Bald darauf wurde er fündig. Ganz in der Nähe stand ein wunderschöner, aber total ungebärdiger Fuchs, noch einer, diesmal mit breiter Blesse. Pit hieß unser Neuzugang. Er kam von einem Hobbyzüchter. Dieser war schon sehr lange im Rentenalter und besaß nur eine einzige Stute.
Angelina war Tochter des berühmten Angelo xx, gezogen vom berühmten Züchter de Baeys aus Lemgo, und hatte ihm in zehn Jahren elf Fohlen gebracht, allesamt Hengste, das erste Mal sogar Zwillinge, die er beide durchbringen konnte.
Wilhelm Isemann hatte erst nach seiner Pensionierung mit der Zucht begonnen und paarte Angelina Jahr für Jahr mit Piquet, einem Sohn des berühmten westfälischen Spitzenvererbers Pilot, der in der Nähe auf Hengststation stand. Daher begannen die Namen seiner Fohlen immer mit einem P.
Im vorangegangenen Jahr hatte Angelina Pit geboren und war dieses Jahr schon wieder hochträchtig. Bevor das nächste Fohlen auf die Welt kam, mußte der einjährige Sprößling das Nest verlassen. Zudem konnte Isemann mit Pit nicht mehr umgehen. Er hatte große Mühe ihn zu führen und fürchtete sich vor ihm (siehe Hauptgeschichte aus Ausgabe 6 vom 27.03.1999: » Mit 89 dabei - Wilhelm Isemann und seine Zucht).
Mein Vater hatte von Zucht keine Ahnung und es machte ihm auch keinen Eindruck, daß er ein Spitzenprodukt westfälischer Pferdezucht erwerben sollte; es ging ihm lediglich um den Spielkameraden. Aber er hatte sich sofort in Pit verliebt.
Zwar wollte und konnte er nicht viel Geld ausgeben, aber die beiden kamen sich entgegen, der Züchter notgedrungen, und so wurde der Handel geschlossen. Da die Stute in Kürze ihr nächstes Fohlen erwartete, war er im Stall nun auch noch von seiner Mutter getrennt. Der Züchter war froh, ihn endlich abgeben zu können.

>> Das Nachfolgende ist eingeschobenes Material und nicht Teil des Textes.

Lemma append_cases m k : exists w,
  (exists now, append m k = (set_world w (set_session (stored now m k) k),
                             Ok (next_ordinal (log (store (session k)))))) \/
  (exists e, append m k = (set_world w k, Err (Transcript e))).
Proof.
  unfold append. destruct (append_answer (world k)) as [w [now|e]]; exists w; [left; by exists now | right].
  exists e. by destruct k as [? [] ?].
Qed.

(** An invariant of the session that an append keeps. *)
Lemma keeps_append (P : Session -> Prop) m :
  (forall now k, P (session k) -> P (stored now m k)) -> keeps (fun k => P (session k)) (append m).
Proof.
  intros H k Hk. destruct (append_cases m k) as (w & [(now & ->) | (e & ->)]); cbn; [by apply H | exact Hk].
Qed.

Lemma keeps_world (P : Session -> Prop) {A} (f : W -> W * A) : keeps (fun k => P (session k)) (ask f).
Proof. intros k Hk. unfold ask, draw. by destruct (f (world k)). Qed.

Lemma keeps_fingerprints (P : Session -> Prop) paths : keeps (fun k => P (session k)) (fingerprints paths).
Proof.
  induction paths as [|p paths IH]; cbn [fingerprints]; [apply keeps_ret|].
  apply keeps_bind; [apply keeps_world|]. intros fp. apply keeps_bind; [exact IH|]. intros ?. apply keeps_ret.
Qed.
Lemma keeps_version (P : Session -> Prop) : keeps (fun k => P (session k)) current_system_prompt_version.
Proof.
  unfold current_system_prompt_version. destruct (subagent_profile bound); [apply keeps_ret|].
  apply keeps_bind; [apply keeps_fingerprints | intros ?; apply keeps_ret].
Qed.
Lemma keeps_resolve (P : Session -> Prop) : keeps (fun k => P (session k)) try_resolve_system_prompt.
Proof.
  unfold try_resolve_system_prompt. destruct (subagent_profile bound); [apply keeps_gets | apply keeps_world].
Qed.
Lemma keeps_anchors (P : Session -> Prop) p : keeps (fun k => P (session k)) (note_prompt_anchors p).
Proof.
  apply keeps_each. intros [path body]. cbn. apply keeps_bind; [apply keeps_world|]. intros [fp|]; [|apply keeps_ret].
  apply keeps_bind; [apply keeps_world|]. intros current. apply keeps_when, keeps_modify. by intros.
Qed.
Lemma keeps_verify (P : Session -> Prop) l : keeps (fun k => P (session k)) (verify_writes l).
Proof.
  induction l as [|[key [[path fp] body]] l IH]; cbn [verify_writes]; [apply keeps_ret|].
  apply keeps_bind; [apply keeps_world|]. intros live. apply keeps_bind; [exact IH | intros ?; apply keeps_ret].
Qed.
Lemma keeps_self_written (P : Session -> Prop) : keeps (fun k => P (session k)) self_written_sections.
Proof. apply keeps_bind; [apply keeps_gets | intros ms; apply keeps_verify]. Qed.
Lemma keeps_manager (P : Session -> Prop) f :
  (forall s, P s -> P (mk_session (store s) (f (manager s)))) ->
  keeps (fun k => P (session k)) (on_manager f).
Proof. intros H. apply keeps_modify. intros k Hk. by apply H. Qed.

(** Peels an operation that looks outside and appends. *)
Ltac upkeep :=
  repeat (keeps_step || apply keeps_version || apply keeps_resolve || apply keeps_anchors
          || apply keeps_self_written || apply keeps_world).

(** *** The skill rows *)

Lemma ok_push m c : is_skill_row m = false -> skills_ok c -> skills_ok (push_message m c).
Proof.
  intros Hm [H1 H2].
  split; cbn [push_message refresh_budget set_budget set_transcript messages skills_version].
  - intros l Hl Hv. rewrite shown_snoc by done. destruct (messages c) as [|x ms] eqn:E.
    + by rewrite (H2 eq_refl) in Hv.
    + by apply H1.
  - by destruct (messages c).
Qed.
Lemma keeps_skills_append m : is_skill_row m = false ->
  keeps (fun k => skills_ok (manager (session k))) (append m).
Proof.
  intros Hm. apply (keeps_append (fun s => skills_ok (manager s))). intros now k Hk. by apply ok_push.
Qed.


(** A manager that has agreed to no listing, or holds a transcript that no system
    row leads, claims nothing. *)
Lemma ok_unclaimed c : messages c <> [] -> skills_version c = None \/ leads_with_system (messages c) = false ->
  skills_ok c.
Proof. intros Hne [Hv|Hl]; split; congruence. Qed.

(** What the rest of a seeding keeps, once its system row is in: the transcript
    shows [l] and no listing is agreed to yet, or it is not led at all. *)
Definition seeding (l : string) (s : Session) : Prop :=
  messages (manager s) <> []
  /\ (leads_with_system (messages (manager s)) = false
      \/ skills_version (manager s) = None
         /\ newest_skills_update_text (messages (manager s)) = None
         /\ seeded_skill_listing (messages (manager s)) = l).

Lemma seeding_ok l s : seeding l s -> skills_ok (manager s).
Proof. intros (Hne & [H | [H _]]); apply ok_unclaimed; auto. Qed.
Lemma seeding_append l m : is_skill_row m = false -> keeps (fun k => seeding l (session k)) (append m).
Proof.
  intros Hm. apply keeps_append. intros now k (Hne & H).
  split; cbn [stored manager push_message refresh_budget set_budget set_transcript messages skills_version].
  - by destruct (messages (manager (session k))).
  - destruct H as [H | (Hv & Hn & Hl)]; [left; by destruct (messages (manager (session k)))|].
    right. split; [exact Hv|]. by rewrite newest_update_snoc, seeded_snoc.
Qed.

Lemma wp_append m (Q : result Z ContextError -> Keep W -> Prop) k :
  (forall w now, Q (Ok (next_ordinal (log (store (session k))))) (set_world w (set_session (stored now m k) k))) ->
  (forall w e, Q (Err (Transcript e)) (set_world w k)) ->
  wp (append m) Q k.
Proof.
  intros H1 H2. unfold wp. destruct (append_cases m k) as (w & [(now & ->) | (e & ->)]); [apply H1 | apply H2].
Qed.

Lemma keeps_seeding_version l : keeps (fun k => seeding l (session k))
  (let* v := current_system_prompt_version in set_prompt_version v).
Proof.
  apply keeps_bind; [apply keeps_version|]. intros v. apply (keeps_manager (seeding l)). by intros s H.
Qed.

(** The first row of a seeding. *)
Lemma seeding_start now k prompt : leads_with_system (messages (manager (session k))) = false ->
  skills_ok (manager (session k)) -> seeding "" (stored now (system [Text prompt]) k).
Proof.
  intros Hl [_ H].
  split; cbn [stored manager push_message refresh_budget set_budget set_transcript messages skills_version].
  - by destruct (messages (manager (session k))).
  - destruct (messages (manager (session k))) as [|x ms]; [right | by left].
    split; [by apply H|]. by split.
Qed.
(** The listing row shows what it was rendered from. *)
Lemma seeding_listing now k skills : seeding "" (session k) ->
  seeding (Skill.render_skill_listing escape_listing skills)
    (stored now (skill_listing [Text (Skill.render_skill_reminder escape_listing skills)]) k).
Proof.
  intros (Hne & H).
  split; cbn [stored manager push_message refresh_budget set_budget set_transcript messages skills_version].
  - by destruct (messages (manager (session k))).
  - destruct H as [H | (Hv & Hn & _)]; [left; by destruct (messages (manager (session k)))|].
    right. split_and!; [exact Hv | |].
    + unfold newest_skills_update_text, newest_text in *. by rewrite newest_snoc.
    + unfold seeded_skill_listing. rewrite newest_snoc, bool_decide_eq_true_2 by done.
      unfold skill_listing. cbn [content]. by rewrite Skill.reminder_reads_back.
Qed.
Lemma seeding_agreed l s : seeding l s ->
  skills_ok (set_versions (system_prompt_version (manager s)) (Some l) (manager s)).
Proof.
  intros (Hne & H). split; cbn; [|done]. intros l' Hl [= <-]. destruct H as [H | (_ & Hn & Hs)]; [congruence|].
  unfold shown_skills. by rewrite Hn, Hs.
Qed.

(** A step that keeps a seeding going, then the rest. *)
Lemma wp_seeding {A B} l (m : KM A) (f : A -> KM B) Q k :
  keeps (fun k => seeding l (session k)) m -> seeding l (session k) ->
  (forall e k', skills_ok (manager (session k')) -> Q (Err e) k') ->
  (forall a k', seeding l (session k') -> wp (f a) Q k') ->
  wp (bind m f) Q k.
Proof.
  intros Hm Hk He Ha. apply wp_bind. eapply wp_mono; [by apply (wp_keeps _ m k Hm)|].
  intros [a|e] k' H; cbn in H; [by apply Ha | by eapply He, seeding_ok].
Qed.

Lemma finish_ok l k : seeding l (session k) ->
  wp (finish_seeding l) (fun _ k' => skills_ok (manager (session k'))) k.
Proof.
  intros Hk. apply wp_bind, wp_gets, (wp_seeding l); [|exact Hk | done|].
  - destruct (deferred_tool_notice _); [|apply keeps_ret].
    apply keeps_bind; [by apply seeding_append | intros; apply keeps_ret].
  - intros _ k5 Hk5. apply wp_modify. by apply seeding_agreed.
Qed.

Pit hatte, da er außer seiner Mutter keine anderen Pferde kannte, kein gutes Sozialverhalten, gelinde gesagt. Er hatte nie gelernt, wie er sich anderen Pferden gegenüber verhalten mußte. So konnte er zum Beispiel nicht kauen, was Finn automatisch tat, wenn er fremden Pferden begegnete. Damit signalisiert das Fohlen: "Ich bin ganz klein, tu mir bitte nichts!". Diese Geste wirkt hundertprozentig und schützt das Fohlen, gibt ihm eine gewisse Narrenfreiheit.
Pit war im Gegenteil ganz Macho, selbstbewußt bis zum Platzen, und meinte, er sei der Allergrößte und müsse das nun auch der ganzen Welt gehörig kundtun. Kein Wunder, daß der alte Mann seine Mühe mit ihm hatte. Wir machten uns keine Gedanken darüber, was die anderen Pferde dazu sagen würden.